Falu Rödfärg is a product absolutely packed with meaning. Yes, it’s old, but it is full of emotion. Falu rödfärg makes me think of home, of Sweden, of beautiful rural landscapes, of hardworking men who, even after toiling hard to build a homestead, have a little energy left over for the look of the place. Of the resourceful repurposing of a byproduct of an ancient industry. It’s a thousand postcards and amateur oilpaintings, it’s storybooks, villages, community, home. It’s identity. It’s advertising gold, surely. And all they come up with is an American actor mispronouncing Swedish, a trope that has cropped up in at least three other ads I can think of in the past few months?

Thoughts on taste

I have some friends who have very specific tastes, for example in music, or books. One reads only science fiction and fantasy, and another describes “urban music” as an interest. Lately I’ve realised that this provokes a certain reaction with me, and when I took a closer look at that reaction, and poked it in the side with a stick, it sat up and declared itself to be a form of impatience.
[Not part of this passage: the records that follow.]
Lemma C4_liquidation_transition_witness :
  first_active [position_A] = Some position_A /\
  fst (calculate_stop_loss_trigger (avgPrice position_A) (curPrice position_A) 10) = true /\
  (let '(st', effs) := monitor_cycle 10 failing_executor initial_state (Fetched [position_A]) in
   count is_close_call effs = 1%nat /\
   (forall r, failing_executor (asset position_A) (size position_A) = Returned r ->
      (current_position_id st' = None <-> reported_success r = true) /\
      (reported_success r = false -> current_position_id st' = Some (asset position_A))) /\
   (forall e, failing_executor (asset position_A) (size position_A) = Raised e ->
      current_position_id st' = Some (asset position_A))).
Proof.
  split; [reflexivity |]. split; [reflexivity |].
  apply C4_liquidation_transition; reflexivity.
Defined.

(** The response carries an order identifier: a non-empty ["orderID"], or
    an ["order_id"]. *)
Definition has_order_identifier (r : Response) : Prop :=
  (exists s, r_orderID r = Some s /\ s <> "") \/ r_order_id r <> None.

Lemma order_id_of_identifier r : order_id_of r <> None <-> has_order_identifier r.
Proof.
  unfold order_id_of, py_truthy, has_order_identifier.
  destruct (r_orderID r) as [s |].
  - destruct (String.eqb_spec s "") as [Hs | Hs]; simpl.
    + split; [intros H; right; exact H |].
      intros [[s' [E H]] | H]; [injection E as <-; contradiction | exact H].
    + split; [intros _; left; exists s; split; [reflexivity | exact Hs] | discriminate].
  - split; [intros H; right; exact H |].
    intros [[s' [E _]] | H]; [discriminate | exact H].
Qed.

(** C7: the reported outcome is [success=true] exactly when the response
    carries an order identifier and no explicit [success=False]; a response
    with neither an order identifier nor an error is reported as a failure;
    a triggered cycle reports that outcome in its ledger record and its
    stop-loss notification. *)
Theorem C7_reported_success :
  (forall r, reported_success r = true <->
             r_success r <> Some false /\ has_order_identifier r) /\
  (forall r, r_orderID r = None -> r_order_id r = None -> r_error r = None ->
             reported_success r = false) /\
  (forall pct ex st ps p r,
     first_active ps = Some p ->
     fst (calculate_stop_loss_trigger (avgPrice p) (curPrice p) pct) = true ->
     ex (asset p) (size p) = Returned r ->
     In (LogTrade (status_of (reported_success r)) (order_id_of r))
        (snd (monitor_cycle pct ex st (Fetched ps))) /\
     In (NotifyStopLoss (order_id_of r) (reported_success r))
        (snd (monitor_cycle pct ex st (Fetched ps)))).
Proof.
  split; [| split].
  - intros r. rewrite <- order_id_of_identifier. unfold reported_success.
    destruct (r_success r) as [[|] |]; destruct (order_id_of r); simpl;
      (split;
       [ intros H; first [ discriminate | split; discriminate ]
       | intros [H1 H2]; first [ reflexivity | exfalso; apply H1; reflexivity
                                | exfalso; apply H2; reflexivity ] ]).
  - intros [succ oid oid2 err]; simpl; intros -> -> _.
    unfold reported_success, order_id_of; simpl. destruct succ as [[|] |]; reflexivity.
  - intros pct ex st ps p r Hp Htrig Hr.
    rewrite (monitor_cycle_active pct ex st ps p Hp). unfold on_active.
    destruct (calculate_stop_loss_trigger (avgPrice p) (curPrice p) pct) as [trig drop].
    simpl in Htrig. subst trig. rewrite Hr. simpl.
    split; repeat rewrite in_app_iff; simpl; intuition.
Qed.

Lemma C7_reported_success_witness :
  reported_success (mkResponse None (Some "0xabc") None None) = true /\
  reported_success (mkResponse None None None None) = false /\
  In (LogTrade (status_of (reported_success (failure "No active orderbook for this market")))
               (order_id_of (failure "No active orderbook for this market")))
     (snd (monitor_cycle 10 failing_executor initial_state (Fetched [position_A]))).
Proof.
  destruct C7_reported_success as (Ha & Hb & Hc). split; [| split].
  - apply Ha. split; [discriminate |]. left. exists "0xabc". split; [reflexivity | discriminate].
  - apply Hb; reflexivity.
  - apply (Hc 10 failing_executor initial_state [position_A] position_A); reflexivity.
Defined.

Lemma spec_classify_same ps prev p :
  spec_classify ps prev = SamePosition p -> prev = Some (asset p).
Proof.
  unfold spec_classify. destruct ps; [discriminate |].
  destruct (forallb _ _); [discriminate |].
  destruct (find _ _) as [q |]; [| discriminate].
  destruct prev as [id |]; [| discriminate].
  destruct (String.eqb_spec (asset q) id); intros H; [| discriminate].
  injection H as <-. subst. reflexivity.
Qed.

(** C9 (as amended): a [SamePosition] cycle never sends the new-position
    notification, and it calls the executor once when the trigger holds
    for that cycle's prices and not at all otherwise, whether or not the
    trigger held on the previous cycle. *)
Theorem C9_same_position_cycle pct ex st ps p :
  spec_classify ps (current_position_id st) = SamePosition p ->
  count is_new_notification (snd (monitor_cycle pct ex st (Fetched ps))) = 0%nat /\
  count is_close_call (snd (monitor_cycle pct ex st (Fetched ps))) =
    if fst (calculate_stop_loss_trigger (avgPrice p) (curPrice p) pct) then 1%nat else 0%nat.
Proof.
  intros Hcl. rewrite monitor_cycle_dispatch, Hcl. split.
  - rewrite on_active_new_count, (spec_classify_same _ _ _ Hcl), String.eqb_refl.
    reflexivity.
  - apply on_active_close_count.
Qed.
(** C3, amended. Starting from an empty history, recording more than
    [MAX_HISTORY_SIZE] = 20 actions with no undo or redo in between, each
    recording made from the render that follows the previous one
    ([recordAll]), leaves a log of exactly 20 entries, namely the 20 most
    recently recorded actions in the order of recording, and [historyIndex]
    = 19 on the latest of them. *)
Theorem history_capacity (acts : list (UntimedAction * Z)) (s : State) :
  history s = [] → historyIndex s = -1 →
  isUndoRedoInProgress s = false → isBatchingActions s = false →
  (20 < length acts)%nat →
  let s' := recordAll acts s in
  length (history s') = 20%nat ∧
  history s' = drop (length acts - 20) ((λ a, stamp a.1 a.2) <$> acts) ∧
  historyIndex s' = 19 ∧
  at_index (history s') (historyIndex s') = last ((λ a, stamp a.1 a.2) <$> acts).
Proof.
  intros Hh Hi Hu Hb Hn s'.
  destruct (recordAll_history acts s) as (Hh' & Hi' & _); try done.
  { rewrite Hh, Hi. done. }
  { rewrite Hh. simpl. lia. }
  fold s' in Hh', Hi'. rewrite Hh in Hh'. simpl in Hh'.
  assert (Hlen : length (history s') = 20%nat).
  { rewrite Hh', lastN_length, length_fmap. lia. }
  split_and!.
  - done.
  - rewrite Hh'. unfold lastN. by rewrite length_fmap.
  - lia.
  - rewrite Hi', Hlen. unfold at_index. simpl.
    rewrite Hh'. rewrite <- (last_lastN 20) by lia.
    rewrite last_lookup, lastN_length, length_fmap.
    f_equal. lia.
Qed.

Lemma history_capacity_witness :
  let s' := recordAll sampleActions (initialState []) in
  length (history s') = 20%nat ∧
  history s' = drop (length sampleActions - 20)
                 ((λ a, stamp a.1 a.2) <$> sampleActions) ∧
  historyIndex s' = 19 ∧
  at_index (history s') (historyIndex s') =
    last ((λ a, stamp a.1 a.2) <$> sampleActions).
Proof.
  apply (history_capacity sampleActions (initialState [])); try reflexivity.
  vm_compute. lia.
Defined.

(** ** C9: mutations that name an unknown id *)

Lemma findById_None i ls : findById i ls = None ↔ i ∉ ids ls.
Proof.
  unfold findById, ids. rewrite fmap_None, list_find_None, Forall_forall.
  rewrite list_elem_of_fmap. split.
  - intros H (l & -> & Hl). by apply (H l).
  - intros H l Hl Heq. apply H. by exists l.
Qed.

Lemma findById_Some i ls l :
  findById i ls = Some l → l ∈ ls ∧ id l = i.
Proof.
  unfold findById. rewrite fmap_Some. intros ([k l'] & Hf & ->).
  apply list_find_Some in Hf as (Hk & Hid & _). simpl.
  split; [by eapply list_elem_of_lookup_2|done].
Qed.
(** * LSWMeshFlow: geometry import/export and spatial statistics

    A shallow embedding of [GeometryConversionUtils.cpp]: the OBJ and PLY
    importers with their chunk planning, the OBJ/VTK/PLY exporters, the
    polyline exporter, the convex-hull wrapper, the bounding-sphere
    approximations of point clouds and meshes, the k-d tree and the
    exhaustive distance statistics, together with the properties the
    specification states about them (C1 to C10) and further properties
    read off the code (marked X).

    Conventions of the embedding.
    - A mapped file is a [list ascii] (C [char]); pointers into the mapping
      are offsets ([nat]).  Reading at or past the end of the list yields
      NUL: the code reads [*file_end], which for a mapped file is the zero
      padding of the last page.
    - [unsigned int] and [unsigned long] are 32 bits wide (the file compiles
      on Windows only), held in [N] with the wrap-around written out.
    - [pmp::Scalar] is [float].  The parsers are generic in the scalar type
      and in the libc scanner.  The geometric routines are given over the
      real numbers, which is exact arithmetic, and the bounding spheres
      and the exhaustive minimum and maximum also in single precision
      ([Binary32]), which is what the code computes with. *)

From Stdlib Require Import Ascii String.
From Stdlib Require Import List Arith NArith ZArith Lia Bool.
From Stdlib Require Import Reals Lra Psatz.
From Stdlib Require Import Sorted Permutation.
From Stdlib Require Import Floats.SpecFloat.
Import ListNotations.

Open Scope string_scope.
Open Scope nat_scope.
Open Scope list_scope.

Set Implicit Arguments.

(* ===================================================================== *)
(** ** Characters and mapped memory *)
(* ===================================================================== *)

Definition NUL : ascii := Ascii.zero.
Definition LF : ascii := ascii_of_nat 10.
Definition CR : ascii := ascii_of_nat 13.
Definition SP : ascii := " "%char.

Definition bytes (s : string) : list ascii := list_ascii_of_string s.

(** The text of a file given line by line, each line ended by a newline. *)
Definition text (ls : list string) : list ascii :=
  concat (map (fun l => bytes l ++ [LF]) ls).

(** [*cursor] for a cursor at offset [i] of the mapping [mem]. *)
Definition peek (mem : list ascii) (i : nat) : ascii := nth i mem NUL.

(** [strncmp(cursor, lit, strlen(lit)) == 0] *)
Fixpoint starts_with (lit : list ascii) (mem : list ascii) (i : nat) : bool :=
  match lit with
  | [] => true
  | c :: lit' => Ascii.eqb (peek mem i) c && starts_with lit' mem (S i)
  end.

(** The loop [while (!stop( *cursor ) && cursor < end) cursor++], called
    with [fuel = end - cursor]. *)
Fixpoint scan_until (stop : ascii -> bool) (mem : list ascii)
         (fuel cursor : nat) : nat :=
  match fuel with
  | O => cursor
  | S f => if stop (peek mem cursor) then cursor
           else scan_until stop mem f (S cursor)
  end.

Definition skip_to (stop : ascii -> bool) (mem : list ascii)
           (cursor end_ : nat) : nat :=
  scan_until stop mem (end_ - cursor) cursor.

(* ===================================================================== *)
(** ** The C library scanners and stream formatters the code calls *)
(* ===================================================================== *)

Module Libc.

(** [isspace] in the "C" locale. *)
Definition isspace (c : ascii) : bool :=
  let n := nat_of_ascii c in
  (n =? 32) || ((9 <=? n) && (n <=? 13)).

Definition isdigit (c : ascii) : bool :=
  let n := nat_of_ascii c in (48 <=? n) && (n <=? 57).

Definition digit_val (c : ascii) : N := N.of_nat (nat_of_ascii c - 48).

Definition digit_char (d : N) : ascii := ascii_of_nat (48 + N.to_nat d).

Fixpoint count_while (p : ascii -> bool) (s : list ascii) : nat :=
  match s with
  | c :: s' => if p c then S (count_while p s') else O
  | [] => O
  end.

(** Value of a run of decimal digits, most significant first. *)
Definition digits_value (ds : list ascii) : N :=
  fold_left (fun a c => 10 * a + digit_val c)%N ds 0%N.

Definition ULONG_MAX : N := 4294967295.

(** [strtoul(s, &endp, 10)]: the value and [endp - s].  White space is
    skipped, an optional sign is read, then decimal digits; with no digit
    nothing is consumed and 0 is returned; a value out of range gives
    [ULONG_MAX]; a minus sign negates in the unsigned type. *)
Definition strtoul (s : list ascii) : N * nat :=
  let ws := count_while isspace s in
  let s1 := skipn ws s in
  let '(neg, sg) :=
    match s1 with
    | c :: _ => if Ascii.eqb c "-" then (true, 1)
                else if Ascii.eqb c "+" then (false, 1) else (false, 0)
    | [] => (false, 0)
    end in
  let s2 := skipn sg s1 in
  let nd := count_while isdigit s2 in
  if nd =? 0 then (0%N, 0)
  else
    let v := digits_value (firstn nd s2) in
    let r := if (ULONG_MAX <? v)%N then ULONG_MAX
             else if neg then ((ULONG_MAX + 1 - v) mod (ULONG_MAX + 1))%N
             else v in
    (r, ws + sg + nd).

(** [operator<<] of an output stream for an unsigned integer: its decimal
    digits.  [fuel] bounds the number of digits. *)
Fixpoint digits_le (fuel : nat) (n : N) : list N :=
  match fuel with
  | O => []
  | S f => if (n <? 10)%N then [n]
           else (n mod 10)%N :: digits_le f (n / 10)%N
  end.

Definition print_N (n : N) : list ascii :=
  map digit_char (rev (digits_le (S (N.to_nat (N.log2 n))) n)).

End Libc.

(* ===================================================================== *)
(** ** Data model *)
(* ===================================================================== *)

Definition vec3 (A : Type) : Type := (A * A * A)%type.

(** [struct BaseMeshGeometryData] *)
Record BaseMeshGeometryData (A : Type) : Type := mkGeom {
  Vertices : list (vec3 A);
  PolyIndices : list (list N);
  VertexNormals : list (vec3 A)
}.

(** [struct ChunkData], the per-thread result of the OBJ parser. *)
Record ChunkData (A : Type) : Type := mkChunk {
  chunkVertices : list (vec3 A);
  chunkVertexNormals : list (vec3 A);
  chunkPolyIndices : list (list N)
}.

Arguments mkGeom {A} _ _ _.
Arguments mkChunk {A} _ _ _.

Definition emptyChunk {A} : ChunkData A := mkChunk [] [] [].
Definition emptyGeom {A} : BaseMeshGeometryData A := mkGeom [] [] [].

(** A buffer is resolved when every polygon index is below the number of
    vertices. *)
Definition resolved {A} (g : BaseMeshGeometryData A) : Prop :=
  Forall (Forall (fun i => (i < N.of_nat (length (Vertices g)))%N))
         (PolyIndices g).

(* ===================================================================== *)
(** ** OBJ chunk parser and chunk planning *)
(* ===================================================================== *)

Section OBJ.

Variable Scalar : Type.

(** [std::strtof(s, &endp)]: the value and [endp - s]. *)
Variable strtof : list ascii -> Scalar * nat.

Definition is_LF (c : ascii) : bool := Ascii.eqb c LF.
Definition is_SP_or_LF (c : ascii) : bool := Ascii.eqb c SP || Ascii.eqb c LF.

(** The optional [/texcoord/normal] suffix of a face vertex: parsed and
    discarded. *)
Definition skip_slashes (mem : list ascii) (cursor : nat) : nat :=
  if Ascii.eqb (peek mem cursor) "/" then
    let cursor := S cursor in
    let cursor :=
      if negb (Ascii.eqb (peek mem cursor) "/")
      then cursor + snd (Libc.strtoul (skipn cursor mem))
      else cursor in
    if Ascii.eqb (peek mem cursor) "/" then
      let cursor := S cursor in
      cursor + snd (Libc.strtoul (skipn cursor mem))
    else cursor
  else cursor.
I thought about my own tastes, and the tastes of people I respect, and I formulated the following hypothesis: The understanding of a “taste” as synonymous with a genre is typical of teenagers, those dogmatic, inflexible beings. In our teens, we draw a lot of comfort from aligning ourselves with clearly defined groups, and those groups are useful to us in defining and expressing our identities. “Taste” in music becomes a convenient but simplistic shorthand for categorising people.

But I think, for an adult, “taste” ought to be by quality, not kind. The people whose taste I respect have interests that range widely, and they’re not afraid to explore outside their current experience and habits: They love Leonard Cohen, but if a great piece of African folk music, rap or opera comes along, that’s brought into the fold alongside everything else. It is the quality of the music, its authenticity, skill and feeling, its meaning, that matter, not whether it sounds a lot like what you already know.

Music, and books, and films, and art, can surely be about identity. But to use it that way is exactly that, to use it, not to understand or appreciate or really love it for itself. Great music, literature and film have value in themselves, they say something true, something that’s relevant to all of us and not just to you, and if you’re just after an identity badge, you miss out. And truths like that, meaning like that, can be found in all genres and types of art.

Restricting yourself to one genre of anything is comfortable, but childish. That’s why I immediately feel slightly exasperated when someone talks about art or media in those terms.

I’m not sure, though, how far this actually goes. Could you extend this theory to other means of expression? Clothes? Cars? Television? If not, why not?